As you said, sportsbikes can be dangerous, and it does depend on the rider. If you go and purchase an R1, and go and ride like a maniac, for sure you're going to hurt yourself
However, with the right education and self discipline riding can be very safe and rewarding. What have you got on your side? Well a sportsbike has a very small frontal area (can fit into small gaps!), awesome acceleration (good for getting out of tight spots), excellent brakes (if you know how to use them to their maximum), and they are very agile. You'd think from that that you'd be one of the safest vehicles on the road.
However, you have only two wheels, and you're anything but travelling in a straight line and one of these stops spinning, you're probably going to have a "get off".
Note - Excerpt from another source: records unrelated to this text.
Lemma authenticate_candidates_count self data u pw ts tr r s :
  runs (authenticate_candidates self data u pw ts) tr r →
  List.length (calls_at s tr)
  ≤ (if decide (s = AtUserBind) then 2 * List.length ts else 0)
    + (if decide (s = AtSearchFilter) then 1 else 0)
    + (if decide (s = AtGroupProbe)
       then List.length (default [] (allowed_groups self)) else 0)
    + (if decide (s = AtUserAttributes) then 1 else 0).
Proof.
  intros [(tr1 & tr2 & conn & userdn & -> & Hb & Hpost)
         |[[Hb _]|(e & Hb & _)]]%authenticate_candidates_runs;
    pose proof (phase_count s AtUserBind _ _
      (calls_from_runs _ _ _ _ (bind_loop_calls _ _ _ _) Hb)
      (bind_loop_length _ _ _ _ _ _ Hb)); [|lia..].
  pose proof (authenticate_bound_count _ _ _ _ _ _ _ s Hpost).
  rewrite calls_at_app, length_app. lia.
Qed.

Lemma authenticate_count self data tr r s :
  runs (authenticate self data) tr r →
  List.length (calls_at s tr)
  ≤ (if decide (s = AtLookup) then 3 else 0)
    + (if decide (s = AtUserBind)
       then 2 * (1 `max` List.length (bind_dn_template self)) else 0)
    + (if decide (s = AtSearchFilter) then 1 else 0)
    + (if decide (s = AtGroupProbe)
       then List.length (default [] (allowed_groups self)) else 0)
    + (if decide (s = AtUserAttributes) then 1 else 0).
Proof.
  assert (∀ u pw ts tr' r',
    runs (authenticate_candidates self data u pw ts) tr' r' →
    List.length ts ≤ 1 `max` List.length (bind_dn_template self) →
    List.length (calls_at s tr')
    ≤ (if decide (s = AtUserBind)
       then 2 * (1 `max` List.length (bind_dn_template self)) else 0)
      + (if decide (s = AtSearchFilter) then 1 else 0)
      + (if decide (s = AtGroupProbe)
         then List.length (default [] (allowed_groups self)) else 0)
      + (if decide (s = AtUserAttributes) then 1 else 0)) as Hcandidates.
  { intros u pw ts tr' r' Hr Hts.
    pose proof (authenticate_candidates_count _ _ _ _ _ _ _ s Hr).
    destruct (decide (s = AtUserBind)); lia. }
  intros [[-> ->]|[(pw & _ & _ & Hr)
                  |(_ & pw & tr_lookup & r0 & _ & Hl & Hr)]]%authenticate_runs.
  - simpl. lia.
  - pose proof (Hcandidates _ _ _ _ _ Hr). lia.
  - pose proof (phase_count s AtLookup 3 tr_lookup
      (calls_from_runs _ _ _ _ (resolve_username_calls _ _) Hl)
      (resolve_username_length _ _ _ _ Hl)) as Hlookup.
    destruct r0 as [[[u|] d]|e]; [|destruct Hr as [-> _]; lia..].
    destruct (Py.truthy u); [|destruct Hr as [-> _]; lia].
    destruct (bind_dn_template self) as [|t ts] eqn:Hts.
    + destruct d as [dn|]; [|destruct Hr as [-> _]; lia].
      destruct Hr as (tr_rest & -> & Hr).
      pose proof (Hcandidates _ _ _ _ _ Hr). rewrite calls_at_app, length_app.
      simpl in *. lia.
    + destruct Hr as (tr_rest & -> & Hr).
      pose proof (Hcandidates _ _ _ _ _ Hr). rewrite calls_at_app, length_app.
      simpl in *. lia.
Qed.

(** X21: the calls of one [authenticate] are bounded.  It makes at
    most three calls for the lookup (connection, [bind()], search), at
    most two per template in the bind loop (connection, [bind()]),
    where the looked-up DN counts as one template when none is
    configured, at most one search for the search filter, at most one
    probe per allowed group and at most one search for the user
    attributes. *)
Theorem calls_are_bounded self data W (h : handler W) (w : W) :
  let tr := trace_of h w (authenticate self data) in
  List.length (calls_at AtLookup tr) ≤ 3
  ∧ List.length (calls_at AtUserBind tr)
    ≤ 2 * (1 `max` List.length (bind_dn_template self))
  ∧ List.length (calls_at AtSearchFilter tr) ≤ 1
  ∧ List.length (calls_at AtGroupProbe tr)
    ≤ List.length (default [] (allowed_groups self))
  ∧ List.length (calls_at AtUserAttributes tr) ≤ 1.
Proof.
  intros tr.
  pose proof (run_runs h w (authenticate self data)) as Hrun. fold tr in Hrun.
  pose proof (authenticate_count _ _ _ _ AtLookup Hrun) as H1.
  pose proof (authenticate_count _ _ _ _ AtUserBind Hrun) as H2.
  pose proof (authenticate_count _ _ _ _ AtSearchFilter Hrun) as H3.
  pose proof (authenticate_count _ _ _ _ AtGroupProbe Hrun) as H4.
  pose proof (authenticate_count _ _ _ _ AtUserAttributes Hrun) as H5.
  simpl in H1, H2, H3, H4, H5. repeat split; lia.
Qed.

End Counts.

(** ** A looked-up name that is empty *)

Section EmptyName.
Context `{Externals}.

(** As [authenticate_lookup_event], with what follows a looked-up name
    that is empty. *)
Lemma authenticate_lookup_name self data tr r ev :
  runs (authenticate self data) tr r →
  ev ∈ tr → ev_site ev = AtLookup →
  ∃ tr_lookup r0,
    runs (resolve_username self (data_username data)) tr_lookup r0
    ∧ ev ∈ tr_lookup
    ∧ ∀ u d, r0 = Returned (Some u, d) → Py.truthy u = false →
             tr = tr_lookup ∧ r = Returned None.
Proof.
  intros [[-> ->]|[(pw & _ & _ & Hr)
                  |(_ & pw & tr_lookup & r0 & _ & Hl & Hr)]]%authenticate_runs
    Hin Hsite.
  - by trace_mem Hin.
  - pose proof (Forall_site_elem _ _ _
      (calls_from_runs _ _ _ _ (authenticate_candidates_calls _ _ _ _ _) Hr) Hin)
      as Hsite'. by simpl in Hsite'.
  - exists tr_lookup, r0. split; [done|].
    assert (∀ u tr_rest ts, tr = tr_lookup ++ tr_rest →
              runs (authenticate_candidates self data u pw ts) tr_rest r →
              ev ∈ tr_lookup) as Hrest.
    { intros u tr_rest ts -> Hr'. apply elem_of_app in Hin as [Hin|Hin]; [done|].
      pose proof (Forall_site_elem _ _ _
        (calls_from_runs _ _ _ _ (authenticate_candidates_calls _ _ _ _ _) Hr')
        Hin) as Hsite'. by simpl in Hsite'. }
    destruct r0 as [[[u|] d]|e]; [|by destruct Hr as [-> ->]..].
    destruct (Py.truthy u) eqn:Hu.
    2:{ destruct Hr as [-> ->]. split; [done|]. by intros. }
    split; [|intros u' d' ? ?; simplify_eq; congruence].
    destruct (bind_dn_template self) as [|t ts].
    + destruct d as [dn|]; [|by destruct Hr as [-> _]].
      destruct Hr as (tr_rest & Htr & Hr). by eapply Hrest.
    + destruct Hr as (tr_rest & Htr & Hr). by eapply Hrest.
Qed.

(** X22: when the attribute [lookup_dn_user_dn_attribute] of the first
    entry is the empty string, or a list that starts with it,
    [resolve_username] returns that empty name with the DN of the
    entry, and [authenticate] then returns [None]: no user bind is
    attempted, templates or not. *)
Theorem lookup_empty_name_rejects self data W (h : handler W) (w : W)
    c rq res first rest attrs attr dn :
  EvSearch AtLookup c rq (inr res) ∈ trace_of h w (authenticate self data) →
  response res = first :: rest →
  entry_attributes first = Some attrs →
  lookup_dn_user_dn_attribute self = Some attr →
  attrs !! attr = Some (AttrStr "")
  ∨ (∃ more, attrs !! attr = Some (AttrList ("" :: more))) →
  entry_dn first = Some dn →
  result_of h w (authenticate self data) = Returned None
  ∧ calls_at AtUserBind (trace_of h w (authenticate self data)) = [].
Proof.
  intros Hin Hres Hattrs Hattr Hvalue Hdn.
  pose proof (run_runs h w (authenticate self data)) as Hrun.
  destruct (authenticate_lookup_name _ _ _ _ _ Hrun Hin eq_refl)
    as (tr_lookup & r0 & Hl & Hin' & Hr).
  pose proof (resolve_username_search _ _ _ _ _ _ _ _ Hl Hin') as Hr0.
  pose proof (calls_from_runs _ _ _ _ (resolve_username_calls _ _) Hl) as Hsites.
  unfold resolve_response in Hr0.
  rewrite Hres, Hattrs, Hattr in Hr0. simpl in Hr0.
  assert (r0 = Returned (Some "", Some dn)) as Hname.
  { destruct Hvalue as [Hvalue|[more Hvalue]];
      rewrite Hvalue, Hdn in Hr0; simpl in Hr0;
      by apply runs_Ret_inv in Hr0 as [_ ->]. }
  destruct (Hr _ _ Hname eq_refl) as [-> ->].
  split; [done|]. by apply (calls_at_none _ (λ s, s = AtLookup)).
Qed.

End EmptyName.

Lemma lookup_empty_name_rejects_witness :
  response Cases.unnamed_found
  = [Scenario.entry "uid=alice,ou=b" (AttrStr "")]
  ∧ result_of (Sample.server Cases.alice_unnamed) tt
      (Scenario.authenticate Scenario.with_lookup Scenario.alice)
    = Returned None
  ∧ calls_at AtUserBind
      (trace_of (Sample.server Cases.alice_unnamed) tt
         (Scenario.authenticate Scenario.with_lookup Scenario.alice)) = [].
Proof.
  split; [reflexivity|].
  refine (@lookup_empty_name_rejects Sample.externals
            Scenario.with_lookup Scenario.alice unit
            (Sample.server Cases.alice_unnamed) tt
            Scenario.bound_connection
            (lookup_request Scenario.with_lookup "(uid=alice)")
            Cases.unnamed_found
            (Scenario.entry "uid=alice,ou=b" (AttrStr "")) []
            {["cn" := AttrStr ""]} "cn" "uid=alice,ou=b" _ _ _ _ _ _).
  - in_trace.
  - reflexivity.
  - reflexivity.
  - reflexivity.
  - left. vm_compute. reflexivity.
  - reflexivity.
Defined.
Newbie riders often perceive that riding a motorbike is all about physical motor skills. Actually this is only a small portion of what it takes to be a safe rider. A car has a cage, you have your brain. This is your primary defense against an accident. It's about knowing what your bike is doing and why, AND being able to spot a potential accident before it occurs.
An example of this: your riding down a sidestreet coming up to a slow moving car. At this point alarm bells should be ringing in your head. A prudent riding will be asking "why is this car going so slow?". A squid will just get annoyed, open the throttle and attempt to overtake the slowcoach infront of him/her. At the point at which the bike is too close to the car to stop, the car will then pull a u'ee without indicating, and the rider will slam straight into the car.
I had an accident very similar to this a couple of years ago. Only problem was that it was a bit harder to spot than the above accident. The car had just pulled out of a gas station and was accelating slowly. I came up in the other lane, and at the last minute, bang, this car pulls directly infront of me (doing a u'ee). No way I could have stopped. I was lucky to get away with only a broken arm considering I hit the car in the drivers side door (ie in the cage). Lesson learned: RIDE DEFENSIVELY
. It does not matter whose fault the accident was - I still got hurt.
I've gone on a bit, but I think you get my point(s). Never stop learning, always leave yourself an out, and ride defensively. It may never be as safe as driving a cage, but you only live once right?